Harmonizing Section 133 and Illustration (b):

  • There is no inherent conflict between Section 133 and illustration (b) to Section 114. The illustration merely suggests that the court “may” presume an accomplice to be unreliable unless corroborated, not that such a presumption is mandatory or irrebuttable.
  • The practical implication is that while a court can legally convict based on uncorroborated accomplice testimony, it is prudent and often necessary to seek corroboration to ensure the reliability of the evidence.

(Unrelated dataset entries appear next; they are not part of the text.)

(** * Vault indexing and querying: a shallow embedding of
    [scripts/vault/index_vault.py] and [scripts/vault/query_vault.py].

    The chunker [chunk_md], the indexer [index_vault] and the query
    printer [query] are translated from the Python source.  Python [str]
    values are sequences of Unicode code points, Python [int]s are
    unbounded integers, the [while] loop of the chunker is run with fuel
    (it does not terminate for every argument), and the vector store is a
    finite map keyed by id. *)

From Stdlib Require Import ZArith Lia List String Ascii.
From stdpp Require Import base list gmap pretty.

Local Open Scope Z_scope.

(** ** Python strings *)

(** A [str] is a list of code points; [len] is Python's [len]. *)
Abbreviation str := (list N).

Definition str_of (s : string) : str :=
  List.map N_of_ascii (list_ascii_of_string s).

Definition len {A} (l : list A) : Z := Z.of_nat (length l).

(** The characters Python treats as whitespace, both in [str.strip()] and
    for the regular expression class [\s] on [str] patterns
    (the interpreter's table of whitespace code points). *)
Definition isspace (c : N) : bool :=
  ((9 <=? c) && (c <=? 13) || (28 <=? c) && (c <=? 32)
   || (c =? 133) || (c =? 160) || (c =? 5760)
   || (8192 <=? c) && (c <=? 8202)
   || (c =? 8232) || (c =? 8233) || (c =? 8239) || (c =? 8287)
   || (c =? 12288))%N.

Definition SPACE : N := 32%N.

Fixpoint lstrip (s : str) : str :=
  match s with
  | [] => []
  | c :: s' => if isspace c then lstrip s' else s
  end.

Definition rstrip (s : str) : str := reverse (lstrip (reverse s)).

(** [s.strip()] *)
Definition strip (s : str) : str := rstrip (lstrip s).

(** [re.sub(r"\s+", " ", s)]: every maximal run of whitespace becomes one
    space.  [in_run] tells that the previous character belonged to the run
    being replaced. *)
Fixpoint re_sub_ws_from (in_run : bool) (s : str) : str :=
  match s with
  | [] => []
  | c :: s' =>
      if isspace c
      then (if in_run then re_sub_ws_from true s'
            else SPACE :: re_sub_ws_from true s')
      else c :: re_sub_ws_from false s'
  end.
Lemma response_step_linked s input evs s1 o lz :
  linked s o lz -> response_step s input = Next evs s1 ->
  conformant (fold_left observe_step evs o) = true ->
  linked s1 (fold_left observe_step evs o) (fold_left leased_step evs lz).
Proof.
  intros [Hpool Hlz Hll Hlu Hsv Hrq Hrs Htr].
  destruct s as [lower upper fifo rq rs].
  destruct o as [uqh last tqh fl tph ans uph rts ok].
  unfold response_step. simpl in *.
  destruct rs as [|h t|h t|h t|h| |b], input as [f|]; simpl in *; try done.
  - (* header read *)
    intros [= <- <-]. destruct Hrs as [-> ->]. simpl.
    destruct (take_tag (Data f !!! 3%fin) fl) as [[orig fl']|] eqn:Htake;
      [|done]. intros _.
    apply take_tag_Some in Htake.
    assert (fl.*1 ≡ₚ Data f !!! 3%fin :: fl'.*1) as Htags by (by rewrite Htake).
    split; simpl; try done.
    + rewrite <-Hpool, Htags, app_nil_r. solve_Permutation.
    + rewrite Hlz, Htags, app_nil_r. solve_Permutation.
    + intros t orig' Hin. apply Hsv. rewrite Htake. by apply list_elem_of_further.
    + exists orig. split_and!; try done; apply Hsv; rewrite Htake;
        apply list_elem_of_here.
  - (* lower table read *)
    destruct Hrs as (orig & -> & [Hl Hu] & -> & ->). rewrite Hl.
    intros [= <- <-] _. simpl.
    split; simpl; try done.
    exists orig. by rewrite Data_set_data2, Eofc_set_data2.
  - (* upper table read *)
    destruct Hrs as (orig & -> & H2 & Hu & -> & ->). rewrite Hu.
    intros [= <- <-] _. simpl.
    split; simpl; try done.
    exists orig. rewrite Data_set_data3, Eofc_set_data3.
    by rewrite Data_set_data3_ne.
  - (* tag released *)
    destruct (length fifo <? tagFifoCap); [|done].
    intros [= <- <-] _. simpl.
    assert (t ∈ lz) as Hin.
    { rewrite Hlz. rewrite !elem_of_app. right. right. apply list_elem_of_here. }
    split; simpl; try done.
    + rewrite <-Hpool. solve_Permutation.
    + apply remove_tag_perm in Hin. rewrite Hin in Hlz.
      apply (Permutation_cons_inv (a := t)). rewrite Hlz. solve_Permutation.
  - (* header delivered *)
    intros [= <- <-] _. simpl.
    destruct Hrs as (orig & -> & H2 & H3 & -> & ->).
    assert (resp_held (resp_next h) = []) as Hnext
      by (unfold resp_next; by destruct (Eofc h =? 0)%N).
    split; simpl; rewrite ?Hnext; try done.
    + unfold resp_next. by destruct (Eofc h =? 0)%N.
    + apply Forall_app. split; [done|]. by repeat constructor.
  - (* body read *)
    intros [= <- <-] _. destruct Hrs as [-> ->]. simpl.
    split; simpl; try done.
  - (* body delivered *)
    intros [= <- <-] _. destruct Hrs as [-> ->]. simpl.
    assert (resp_held (resp_next b) = []) as Hnext
      by (unfold resp_next; by destruct (Eofc b =? 0)%N).
    split; simpl; rewrite ?Hnext; try done.
    unfold resp_next. by destruct (Eofc b =? 0)%N.
Qed.


Lemma step_linked p s m evs s1 o lz :
  linked s o lz -> step p s m = Next evs s1 ->
  conformant (fold_left observe_step evs o) = true ->
  linked s1 (fold_left observe_step evs o) (fold_left leased_step evs lz).
Proof.
  intros Hs. destruct m; simpl; intros Hstep Hok;
    eauto using request_step_linked, response_step_linked.
Qed.

(** A linked state does not index its tables out of range. *)
Lemma step_linked_safe p s m o lz : linked s o lz -> step p s m <> Panic.
Proof.
  intros [Hpool Hlz Hll Hlu Hsv Hrq Hrs Htr].
  destruct s as [lower upper fifo rq rs]. simpl in *.
  assert (forall t, t ∈ req_held rq -> N.to_nat t < 4) as Hreq.
  { intros t Hin. enough (t < 4)%N by lia.
    eapply pool_tag_lt; [done|]. rewrite !elem_of_app. auto. }
  destruct m as [|f| |f]; simpl; unfold request_step, response_step; simpl.
  - destruct rq as [|h|h t|h t|h|h| |b]; simpl in *; try done.
    + by destruct fifo.
    + rewrite Hll. destruct (Nat.ltb_spec (N.to_nat t) 4); [done|].
      specialize (Hreq t (list_elem_of_here _ _)). lia.
    + rewrite Hlu. destruct (Nat.ltb_spec (N.to_nat t) 4); [done|].
      specialize (Hreq t (list_elem_of_here _ _)). lia.
  - by destruct rq.
  - destruct rs as [|h t|h t|h t|h| |b]; simpl in *; try done.
    + destruct Hrs as (orig & _ & [-> _] & _). done.
    + destruct Hrs as (orig & _ & _ & -> & _). done.
    + by destruct (length fifo <? tagFifoCap).
  - by destruct rs.
Qed.

(** Whatever the moves and however they end, the events they gave lead
    to a linked state as long as the responses conform. *)
Lemma run_linked p ms s o lz tr e :
  linked s o lz -> run p s ms = (tr, e) ->
  conformant (fold_left observe_step tr o) = true ->
  e <> Panicked /\
  exists s', linked s' (fold_left observe_step tr o) (fold_left leased_step tr lz) /\
             (forall s'', e = Running s'' -> s'' = s').
Proof.
  revert s o lz tr e. induction ms as [|m ms IH]; intros s o lz tr e Hs; simpl.
  - intros [= <- <-] _. split; [done|]. exists s. split; [done|]. by intros ? [= <-].
  - destruct (step p s m) as [evs s1| |] eqn:Hstep.
    + destruct (run p s1 ms) as [tr' e'] eqn:Hrun. intros [= <- <-].
      rewrite !fold_left_app. intros Hok.
      eapply (IH s1); [|done|done].
      eapply step_linked; [done..|]. by eapply conformant_fold.
    + intros [= <- <-] _. split; [done|]. exists s. by split.
    + by apply step_linked_safe with (p := p) (m := m) in Hs.
Qed.

(** *** Safety without conformance *)

Lemma indexable_start : indexable start.
Proof. split; simpl; try done. by repeat constructor. Qed.

Lemma request_step_indexable p s input evs s1 :
  indexable s -> request_step p s input = Next evs s1 ->
  indexable s1 /\ tagged_responses evs = [] /\ respFlow s1 = respFlow s.
Proof.
  intros [Hf Hq Hr Hl Hu]. destruct s as [lower upper fifo rq rs].
  unfold request_step. simpl in *.
  destruct rq as [|h|h t|h t|h|h| |b], input as [f|]; simpl in *; try done.
  - intros [= <- <-]. by repeat split.
  - destruct fifo as [|t fifo]; [done|]. intros [= <- <-].
    apply Forall_cons in Hf as [Ht Hf]. repeat split; simpl; try done.
    by repeat constructor.
  - destruct (N.to_nat t <? length lower); [|done]. intros [= <- <-].
    repeat split; simpl; try done. by rewrite length_insert.
  - destruct (N.to_nat t <? length upper); [|done]. intros [= <- <-].
    repeat split; simpl; rewrite ?Data_set_data3; try done.
    by rewrite length_insert.
  - intros [= <- <-]. by repeat split.
  - intros [= <- <-]. repeat split; simpl; try done.
    unfold req_next. by destruct (Eofc h =? 0)%N.
  - intros [= <- <-]. by repeat split.
  - intros [= <- <-]. repeat split; simpl; try done.
    unfold req_next. by destruct (Eofc b =? 0)%N.
Qed.

Lemma response_step_heads s input evs s1 fs :
  response_step s input = Next evs s1 ->
  frame_heads (resp_header_next (respFlow s)) (tagged_responses evs ++ fs)
  = frame_heads (resp_header_next (respFlow s)) (tagged_responses evs)
    ++ frame_heads (resp_header_next (respFlow s1)) fs.
Proof.
  destruct s as [lower upper fifo rq rs].
  unfold response_step. simpl in *.
  destruct rs as [|h t|h t|h t|h| |b], input as [f|]; simpl in *; try done.
  - by intros [= <- <-].
  - destruct (lower !! N.to_nat t); [|done]. intros [= <- <-].
    by rewrite ?Eofc_set_data2.
  - destruct (upper !! N.to_nat t); [|done]. intros [= <- <-].
    by rewrite ?Eofc_set_data3.
  - destruct (length fifo <? tagFifoCap); [|done]. by intros [= <- <-].
  - intros [= <- <-]. simpl. unfold resp_next. by destruct (Eofc h =? 0)%N.
  - by intros [= <- <-].
  - intros [= <- <-]. simpl. unfold resp_next. by destruct (Eofc b =? 0)%N.
Qed.

Lemma response_step_indexable s input evs s1 :
  indexable s -> response_step s input = Next evs s1 ->
  Forall (fun h => tag_in_range h = true)
         (frame_heads (resp_header_next (respFlow s)) (tagged_responses evs)) ->
  indexable s1.
Proof.
  intros [Hf Hq Hr Hl Hu]. destruct s as [lower upper fifo rq rs].
  unfold response_step. simpl in *.
  destruct rs as [|h t|h t|h t|h| |b], input as [f|]; simpl in *; try done.
  - intros [= <- <-]. simpl. intros [Hok _]%Forall_cons.
    split; simpl; try done.
    repeat constructor. unfold tag_in_range in Hok. by apply N.ltb_lt.
  - destruct (lower !! N.to_nat t); [|done]. intros [= <- <-] _. by split.
  - destruct (upper !! N.to_nat t); [|done]. intros [= <- <-] _. by split.
  - destruct (length fifo <? tagFifoCap); [|done]. intros [= <- <-] _.
    split; simpl; try done.
    apply Forall_app. split; [done|].
    apply Forall_cons in Hr as [? _]. by repeat constructor.
  - intros [= <- <-] _.
    split; simpl; try done. unfold resp_next. by destruct (Eofc h =? 0)%N.
  - intros [= <- <-] _. by split.
  - intros [= <- <-] _.
    split; simpl; try done. unfold resp_next. by destruct (Eofc b =? 0)%N.
Qed.

Lemma indexable_safe p s m : indexable s -> step p s m <> Panic.
Proof.
  intros [Hf Hq Hr Hl Hu]. destruct s as [lower upper fifo rq rs]. simpl in *.
  destruct m as [|f| |f]; simpl; unfold request_step, response_step; simpl.
  - destruct rq as [|h|h t|h t|h|h| |b]; simpl in *; try done.
    + by destruct fifo.
    + apply Forall_cons in Hq as [Ht _]. rewrite Hl.
      destruct (Nat.ltb_spec (N.to_nat t) 4); [done|lia].
    + apply Forall_cons in Hq as [Ht _]. rewrite Hu.
      destruct (Nat.ltb_spec (N.to_nat t) 4); [done|lia].
  - by destruct rq.
  - destruct rs as [|h t|h t|h t|h| |b]; simpl in *; try done.
    + apply Forall_cons in Hr as [Ht _].
      destruct (lower !! N.to_nat t) eqn:Hlk; [done|].
      apply lookup_ge_None in Hlk. lia.
    + apply Forall_cons in Hr as [Ht _].
      destruct (upper !! N.to_nat t) eqn:Hlk; [done|].
      apply lookup_ge_None in Hlk. lia.
    + by destruct (length fifo <? tagFifoCap).
  - by destruct rs.
Qed.

Lemma tagged_responses_app tr1 tr2 :
  tagged_responses (tr1 ++ tr2) = tagged_responses tr1 ++ tagged_responses tr2.
Proof. apply omap_app. Qed.

Lemma run_indexable p ms s tr e :
  indexable s -> run p s ms = (tr, e) ->
  Forall (fun h => tag_in_range h = true)
         (frame_heads (resp_header_next (respFlow s)) (tagged_responses tr)) ->
  e <> Panicked.
Proof.
  revert s tr e. induction ms as [|m ms IH]; intros s tr e Hs; simpl.
  - by intros [= <- <-].
  - destruct (step p s m) as [evs s1| |] eqn:Hstep.
    + destruct (run p s1 ms) as [tr' e'] eqn:Hrun. intros [= <- <-].
      rewrite tagged_responses_app.
      destruct m as [|f| |f]; simpl in Hstep.
      * destruct (request_step_indexable _ _ _ _ _ Hs Hstep) as (Hs1 & -> & <-).
        by apply IH.
      * destruct (request_step_indexable _ _ _ _ _ Hs Hstep) as (Hs1 & -> & <-).
        by apply IH.
      * rewrite (response_step_heads _ _ _ _ _ Hstep).
        intros [Hnow Hall]%Forall_app.
        eauto using response_step_indexable.
      * rewrite (response_step_heads _ _ _ _ _ Hstep).
        intros [Hnow Hall]%Forall_app.
        eauto using response_step_indexable.
    + by intros [= <- <-].
    + by apply indexable_safe with (p := p) (m := m) in Hs.
Qed.


(** *** The tagged request stream *)

Lemma request_step_expect p s input evs s1 tags ins :
  request_step p s input = Next evs s1 ->
  expect p (reqFlow s) (leases evs ++ tags) (upstream_requests evs ++ ins)
  = tagged_requests evs ++ expect p (reqFlow s1) tags ins.
Proof.
  destruct s as [lower upper fifo rq rs]. unfold request_step. simpl.
  destruct rq as [|h|h t|h t|h|h| |b], input as [f|]; simpl; try done.
  - by intros [= <- <-].
  - destruct fifo as [|t fifo]; [done|]. by intros [= <- <-].
  - destruct (N.to_nat t <? length lower); [|done]. by intros [= <- <-].
  - destruct (N.to_nat t <? length upper); [|done]. intros [= <- <-]. simpl.
    by rewrite Eofc_set_data3, Eofc_set_data2.
  - by intros [= <- <-].
  - intros [= <- <-]. simpl. unfold req_next. by destruct (Eofc h =? 0)%N.
  - by intros [= <- <-].
  - intros [= <- <-]. simpl. unfold req_next. by destruct (Eofc b =? 0)%N.
Qed.

Lemma response_step_expect s input evs s1 :
  response_step s input = Next evs s1 ->
  leases evs = [] /\ upstream_requests evs = [] /\ tagged_requests evs = [] /\
  reqFlow s1 = reqFlow s.
Proof.
  destruct s as [lower upper fifo rq rs]. unfold response_step. simpl.
  destruct rs as [|h t|h t|h t|h| |b], input as [f|]; simpl; try done;
    repeat case_match; try done; by intros [= <- <-].
Qed.

Lemma step_expect p s m evs s1 tags ins :
  step p s m = Next evs s1 ->
  expect p (reqFlow s) (leases evs ++ tags) (upstream_requests evs ++ ins)
  = tagged_requests evs ++ expect p (reqFlow s1) tags ins.
Proof.
  destruct m; simpl; intros Hstep; eauto using request_step_expect.
  all: by apply response_step_expect in Hstep as (-> & -> & -> & ->).
Qed.

Lemma run_expect p ms s tr e :
  run p s ms = (tr, e) ->
  exists rest,
    expect p (reqFlow s) (leases tr) (upstream_requests tr)
    = tagged_requests tr ++ rest /\
    (forall s', e = Running s' -> rest = expect p (reqFlow s') [] []).
Proof.
  revert s tr e. induction ms as [|m ms IH]; intros s tr e; simpl.
  - intros [= <- <-]. eexists. split; [done|]. by intros ? [= <-].
  - destruct (step p s m) as [evs s1| |] eqn:Hstep.
    + destruct (run p s1 ms) as [tr' e'] eqn:Hrun. intros [= <- <-].
      destruct (IH _ _ _ Hrun) as (rest & Heq & Hrest). exists rest.
      split; [|done]. unfold leases, upstream_requests, tagged_requests.
      rewrite !omap_app. fold (leases evs) (leases tr').
      fold (upstream_requests evs) (upstream_requests tr').
      fold (tagged_requests evs) (tagged_requests tr').
      rewrite (step_expect _ _ _ _ _ _ _ Hstep), Heq. by rewrite app_assoc.
    + intros [= <- <-]. eexists. split; [done|]. done.
    + intros [= <- <-]. eexists. split; [done|]. done.
Qed.

End PortManagerFacts.

(** * The properties of the specification *)

Import Assemble Forward Arbiter PortManager.
Import AssembleFacts ForwardFacts ArbiterFacts PortManagerFacts.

Judicial Prudence and the Rule of Corroboration:

  • Convicting an accused based on the testimony of an accomplice without corroboration is considered hazardous due to the inherent risk of relying on a self-confessed criminal.
  • Judicial experience has elevated the prudential rule of seeking corroboration into a requirement of law, emphasizing that while it is not illegal to convict on uncorroborated testimony, the rule of corroboration should be present in the judge’s mind.
  • Corroboration may be dispensed with only if the peculiar circumstances of a case make it safe to do so.

Conclusion

In Dagdu v. State of Maharashtra, the Supreme Court reaffirmed the importance of corroborating accomplice testimony to safeguard against the risks of convicting based on potentially unreliable evidence. The court highlighted that while a conviction on uncorroborated testimony is not illegal, it is generally prudent to seek corroboration, ensuring that the evidence is credible and reliable. This case reinforces the balance between legal provisions and judicial prudence in criminal law.


This is a simple concept and case laws are also not tough to understand.